Aim of the exercise: Return, from the lines below, each one that includes the word "mkObservation".

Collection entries
(** ** Evidence *)
Inductive ChannelObservationKind : Type :=
  | OConfiguration (keys : list string) (withdraw_threshold : string)
  | OInscription (evidence_kind : ZoneEvidenceKind) (parent_is_root : bool) (signer : string) (conflicting : bool)
  | OOperation.
Record ChannelObservation : Type := mkObservation {
  ob_channel_id : string;
  ob_transaction_hash : string;
  ob_operation_index : Z;
  ob_kind : ChannelObservationKind;
}.

Definition inscription_evidence_kind (classification : InscriptionClassification) : ZoneEvidenceKind :=
  match classification with
  | ClassSequencerBlock => SequencerBlock
  | ClassRaw | ClassConflicting => RawInscription
  end.
Definition all_zeros (s : string) : bool := forallb (λ b, b =? 48) (as_bytes s).

Definition channel_observation (decoded : DecodedChannelOperation) : ChannelObservation :=
  mkObservation (co_channel_id decoded) (co_transaction_hash decoded) (co_operation_index decoded)
    match co_kind decoded with
    | KConfiguration keys withdraw_threshold => OConfiguration keys withdraw_threshold
    | KInscription parent signer _ classification =>
        OInscription (inscription_evidence_kind classification) (all_zeros parent) signer
          (bool_decide (classification = ClassConflicting))
    | KDeposit | KWithdraw => OOperation
    end.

Written response:
Record ChannelObservation : Type := mkObservation {
  mkObservation (co_channel_id decoded) (co_transaction_hash decoded) (co_operation_index decoded)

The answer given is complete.